Des dotations spécifiques pour les petits hôpitaux
Au-delà de ces questions de gouvernance, de décentralisation et de place des élus, l'APVF centre naturellement ses constats et ses propositions sur la façon de "redonner aux hôpitaux des petites villes les moyens de mieux fonctionner", de faire de ces hôpitaux les "pivots" d'une "filière de santé territorialisée" incluant les autres établissements de santé (les Ehpad par exemple), les médecins libéraux, etc. Les communautés hospitalières de territoires de la loi HPST auraient pu constituer une réponse, mais selon l'APVF, cela ne marche pas. L'association propose aujourd'hui l'expérimentation, sur des bassins de vie-tests, d'une nouvelle "organisation intégrée des soins à l'échelle d'un territoire", avec contrat d'objectifs et de moyens.

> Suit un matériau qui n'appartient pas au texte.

(* ===== verification/Node.v ===== *)
(** * Node: the engine loop and the hot-reload task of one process

    [Runtime::bootstrap] and [run_server] start [run_engine] and the hot
    reload as two tasks on one store.  A node is the loop of Loop.v, the
    registry of Config.v and the messages the reload task has received; its
    steps are the loop's, with the swaps made by the reload task. *)
From S2P Require Import Prelude Json Rules Topic Engine EngineSpec EngineProps Registry Channels Config Loop.

Section node.
Context `{JN : JsonNumber} {W : Watch (Arc Rules)} {Q : Mpsc (string * Value)}.
Context (rules_from_toml : string -> string + Rules)
        (ruleset_from_toml : string -> string + Ruleset)
        (ruleset_to_toml : Ruleset -> string + string)
        (sha256 : string -> string).

Record Node := mkNode {
  nd_loop : LoopState;
  nd_registry : option Registry;
  nd_received : list (nat * string)
}.

Definition set_store (l : LoopState) (s : ActiveRules) : LoopState :=
  mkLoop (ev l) s (store_rx l) (samples l) (subscribers l) (tasks l) (current_topics l) (fired l) (ticks l).
Definition with_loop (n : Node) (l : LoopState) : Node := mkNode l (nd_registry n) (nd_received n).

(** One iteration of the reload task on the node's store. *)
Definition node_reload (db : nat -> bool) (ts robot_id : string) (id : nat) (text : string) (n : Node)
    : res unit Node :=
  match reload_step rules_from_toml ruleset_from_toml ruleset_to_toml sha256 db ts robot_id id
          (mkReload (lp_store (nd_loop n)) (nd_registry n)) text with
  | Ok st => Ok (mkNode (set_store (nd_loop n) (rl_store st)) (rl_registry st)
                        (nd_received n ++ [(id, text)]))
  | Err e => Err e
  | Panic w => Panic w
  end.

Inductive node_receives : Node -> Node -> Prop :=
  | nr_reload db ts robot_id id text n n' :
      node_reload db ts robot_id id text n = Ok n' -> node_receives n n'.

(** A change is rebuilt for with the messages that arrive in between, as in
    [loop_step]. *)
Inductive node_step : Node -> Node -> Prop :=
  | ns_tick now n : node_step n (with_loop n (on_tick now (nd_loop n)))
  | ns_sample now n : node_step n (with_loop n (on_sample now (nd_loop n)))
  | ns_changed sub n n' :
      rx_has_changed (watch_tx (lp_store (nd_loop n))) (store_rx (nd_loop n)) = true ->
      rtc node_receives (with_loop n (mark_changed (nd_loop n))) n' ->
      node_step n (with_loop n' (rebuild sub (nd_loop n')))
  | ns_deliver topic payload n :
      topic ∈ tasks (nd_loop n) \/ (is_zone_event topic = true /\ length (split_on slash topic) = 3) ->
      node_step n (with_loop n (deliver (nd_loop n) topic payload))
  | ns_reload n n' : node_receives n n' -> node_step n n'.

(** The start: [early] are the texts whose swaps the store saw before the
    loop subscribed to it. *)
Definition node_start (e : EvalState) (init : Arc Rules) (sub : string -> string + unit)
    (early : list (Arc Rules)) (reg : option Registry) : option Node :=
  match loop_start e (active_new init) sub early with
  | Some l => Some (mkNode l reg [])
  | None => None
  end.

(** The rules a text activates: per robot the rules themselves, in the fleet
    those of the ruleset, as its own text denotes them. *)
Definition activates (fleet : bool) (text : string) (rs : Rules) : Prop :=
  if fleet
  then exists doc t, ruleset_from_toml text = inr doc /\ ruleset_to_toml doc = inr t /\
         rules_from_toml t = inr rs
  else rules_from_toml text = inr rs.

Definition from_source (fleet : bool) (init : Rules) (received : list (nat * string)) (rs : Rules) : Prop :=
  rs = init \/ exists m, m ∈ received /\ activates fleet m.2 rs.

Definition published_by (rs : Rules) (ta : Topic * Action) : Prop :=
  exists r, r ∈ rules rs /\ ta.2 ∈ r_actions r.

(** The ruleset the loop evaluates at its next tick. *)
Definition evaluated_rules (n : Node) : Rules :=
  arc_val (rx_borrow (watch_tx (lp_store (nd_loop n))) (store_rx (nd_loop n))).

Record node_inv (fleet : bool) (init : Rules) (n : Node) : Prop := {
  ni_mode : is_some (nd_registry n) = fleet;
  ni_receiver : receiver_count (watch_tx (lp_store (nd_loop n))) <> 0;
  ni_source : from_source fleet init (nd_received n) (evaluated_rules n);
  ni_last : fleet = false ->
    evaluated_rules n = last_good rules_from_toml init (nd_received n);
  ni_fired : Forall (fun ta => exists rs, from_source fleet init (nd_received n) rs /\ published_by rs ta)
    (fired (nd_loop n))
}.

(** ** Lemmas *)
Lemma tick_inner_actions now st (rs : Rules) a :
  a ∈ (tick_inner now st rs).1 -> exists r, r ∈ rules rs /\ a ∈ r_actions r.
Proof.
  unfold tick_inner. generalize (prev st), 0. induction (rules rs) as [|r l IH]; intros pv i;
    [intros H; by apply elem_of_nil in H|]. simpl.
  destruct (when_satisfied_with_prev _ _ _ _ _) as [ok pv']. specialize (IH pv' (S i)).
  destruct (tick_rules _ _ _ _ _) as [out pv'']. simpl in *.
  intros [Ha|Ha]%elem_of_app.
  - exists r. destruct ok; [split; [left|done]|by apply elem_of_nil in Ha].
  - destruct (IH Ha) as (r' & Hr & Ha'). exists r'. split; [by right|done].
Qed.

Lemma fired_tick now l :
  exists acts, fired (on_tick now l) = fired l ++ omap fire_action acts /\
    forall a, a ∈ acts -> exists r,
      r ∈ rules (arc_val (rx_borrow (watch_tx (lp_store l)) (store_rx l))) /\ a ∈ r_actions r.
Proof.
  unfold on_tick. set (rs := rx_borrow _ _).
  pose proof (tick_inner_actions now (refresh_baseline (ev l) rs) (arc_val rs)) as Ha.
  destruct (tick_inner _ _ _) as [acts e]. by exists acts.
Qed.

Lemma fire_action_Some a ta : fire_action a = Some ta -> ta.2 = a.
Proof. unfold fire_action. destruct (topic_try_new _); [|done..]. by intros [= <-]. Qed.

Lemma from_source_mono fleet init ms m rs :
  from_source fleet init ms rs -> from_source fleet init (ms ++ [m]) rs.
Proof. intros [->|(m' & Hm & Ha)]; [by left|right]. exists m'. split; [set_solver|done]. Qed.

Context {WL : WatchLaws W}.

Lemma evaluated_watch n : evaluated_rules n = arc_val (watch_value (watch_tx (lp_store (nd_loop n)))).
Proof. unfold evaluated_rules. by rewrite borrow_value. Qed.
(** ** Client configuration *)
#[export] Instance serde_client_section : Serde ClientSection := {|
  ser c := ser_struct [("heartbeat_interval_ms", ser (heartbeat_interval_ms c))];
  de v := match struct_slots true ["heartbeat_interval_ms"] v with
          | Some [h] => h ← field_req de h; Some (mkClientSection h)
          | _ => None
          end |}.
#[export] Instance serde_server_section : Serde ServerSection := {|
  ser c := ser_struct [("endpoints", ser (endpoints c))];
  de v := match struct_slots true ["endpoints"] v with
          | Some [e] => e ← field_default [] de e; Some (mkServerSection e)
          | _ => None
          end |}.
#[export] Instance serde_location_subs : Serde LocationSubscriptions := {|
  ser c := ser_struct [("x", ser (ls_x c)); ("y", ser (ls_y c)); ("z", ser (ls_z c))];
  de v := match struct_slots true ["x"; "y"; "z"] v with
          | Some [x; y; z] =>
              x ← field_req de x; y ← field_req de y; z ← field_req de z; Some (mkLocSubs x y z)
          | _ => None
          end |}.
#[export] Instance serde_zone_subs : Serde ZoneSubscriptions := {|
  ser c := ser_struct [("site_id", ser (zs_site_id c)); ("zone_enter", ser (zone_enter c));
                       ("zone_exit", ser (zone_exit c))];
  de v := match struct_slots true ["site_id"; "zone_enter"; "zone_exit"] v with
          | Some [s; i; o] =>
              s ← field_req de s; i ← field_req de i; o ← field_req de o; Some (mkZoneSubs s i o)
          | _ => None
          end |}.
#[export] Instance serde_publisher : Serde PublisherConfig := {|
  ser c := ser_struct [("topic", ser (pc_topic c)); ("period_ms", ser (period_ms c))];
  de v := match struct_slots true ["topic"; "period_ms"] v with
          | Some [t; p] => t ← field_req de t; p ← field_req de p; Some (mkPublisher t p)
          | _ => None
          end |}.
#[export] Instance serde_subs : Serde DefaultSubscriptions := {|
  ser c := ser_struct [("location", ser_option ser (ds_location c)); ("zone", ser_option ser (ds_zone c))];
  de v := match struct_slots true ["location"; "zone"] v with
          | Some [l; z] => l ← field_opt de l; z ← field_opt de z; Some (mkSubs l z)
          | _ => None
          end |}.
#[export] Instance serde_pubs : Serde DefaultPublishers := {|
  ser c := ser_struct [("location", ser_option ser (dp_location c)); ("zone", ser_option ser (dp_zone c))];
  de v := match struct_slots true ["location"; "zone"] v with
          | Some [l; z] => l ← field_opt de l; z ← field_opt de z; Some (mkPubs l z)
          | _ => None
          end |}.
#[export] Instance serde_client_config : Serde ClientConfig := {|
  ser c := ser_struct [("client", ser (cc_client c)); ("server", ser_option ser (cc_server c));
                       ("default_subscriptions", ser_option ser (default_subscriptions c));
                       ("default_publishers", ser_option ser (default_publishers c))];
  de v := match struct_slots true
                  ["client"; "server"; "default_subscriptions"; "default_publishers"] v with
          | Some [c; s; ds; dp] =>
              c ← field_req de c; s ← field_default None (de_option de) s;
              ds ← field_default None (de_option de) ds; dp ← field_default None (de_option de) dp;
              Some (mkClientConfig c s ds dp)
          | _ => None
          end |}.

(** ** Server configuration: only read *)
Definition de_expected_client (v : Value) : option ExpectedClient :=
  match struct_slots true ["robot_id"] v with
  | Some [i] => i ← field_req de i; Some (mkExpected i)
  | _ => None
  end.
Definition de_server_config (v : Value) : option ServerConfig :=
  match struct_slots true ["expected_clients"] v with
  | Some [s] =>
      l ← field_default [] (fun v => match v with Array l => mapM de_expected_client l | _ => None end) s;
      Some (mkServerConfig l)
  | _ => None
  end.

(** ** Registration messages *)
#[export] Instance serde_request : Serde RegistrationRequest := {|
  ser r := match r with
           | Register id cfg =>
               ser_struct [("op", Str "register"); ("robot_id", ser id); ("config", ser cfg)]
           | Deregister id => ser_struct [("op", Str "deregister"); ("robot_id", ser id)]
           end;
  de v := match de_tagged "op" v with
          | Some ("register", v) =>
              match struct_slots false ["robot_id"; "config"] v with
              | Some [i; c] => i ← field_req de i; c ← field_req de c; Some (Register i c)
              | _ => None
              end
          | Some ("deregister", v) =>
              match struct_slots false ["robot_id"] v with
              | Some [i] => i ← field_req de i; Some (Deregister i)
              | _ => None
              end
          | _ => None
          end |}.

Mais "redonner des moyens" c'est aussi, pour commencer, en finir avec un mode de financement uniquement basé sur le volume d'activité, autrement dit, avec la "mise en place intégrale" de la tarification à l'activité (T2A) qui pénaliserait les petits hôpitaux plus encore que les autres. A ce titre, Martin Malvy ne peut que saluer les propos de la ministre de la Santé qui entend, certes pas supprimer la T2A, mais adoucir ses effets en l'incluant dans une "tarification au parcours". L'APVF propose pour sa part que les petits hôpitaux, dans la mesure où ils auraient "des frais incompressibles proportionnellement plus élevés" que les gros établissements, bénéficient d'une "dotation minimale de fonctionnement". Elle demande de même la mise en place d'une "dotation de continuité territoriale" pour "permettre le maintien, voire le développement, de l'activité" des hôpitaux enclavés et pour financer leur rôle "pivot".
Encourager le salariat
Autre grand axe du livre blanc des petites villes, dont cette quatrième édition a étendu son champ de vision au-delà de la seule question des hôpitaux : les fameux "déserts médicaux". Un problème qui concerne à la fois les petits établissements – qui, note Martin Malvy, finissent parfois par devoir accepter le "mercenariat médical" pour assurer le fonctionnement de certains de leurs services… – et la médecine libérale. Le président de l'APVF reconnaît qu'il s'agit entre autres d'une "question d'attractivité des petites villes" pour des professionnels de santé souvent originaires du milieu urbain. Et pense qu'il faut aller plus loin que le contrat de praticien territorial créé par Marisol Touraine (apport d'une rémunération complémentaire aux revenus des activités de soins d'un médecin contre un certain nombre d'engagements), en encourageant tout simplement le salariat (par la Sécurité sociale) dans le cadre du développement des maisons pluridisciplinaires de santé. Conscient que nombre d'élus, notamment dans l'hémicycle du Sénat, considèrent désormais que seules des mesures coercitives permettront de résoudre le problème de certains territoires sous-dotés, Martin Malvy considère pour sa part que "la contrainte serait l'étape ultime si tout le reste échoue, mais n'est pas la meilleure formule". Enfin, sachant que Marisol Touraine proposait en décembre dernier, dans le cadre de son "pacte territoire-santé", la mise en place d'un "référent-installation" unique dans chaque région, l'APVF prône la création d'un "correspondant à l'installation" sur chaque "territoire de santé", autrement dit, à une échelle infrarégionale. L'association espère être prochainement reçue par la ministre afin de "débattre" de tous ces points avec elle.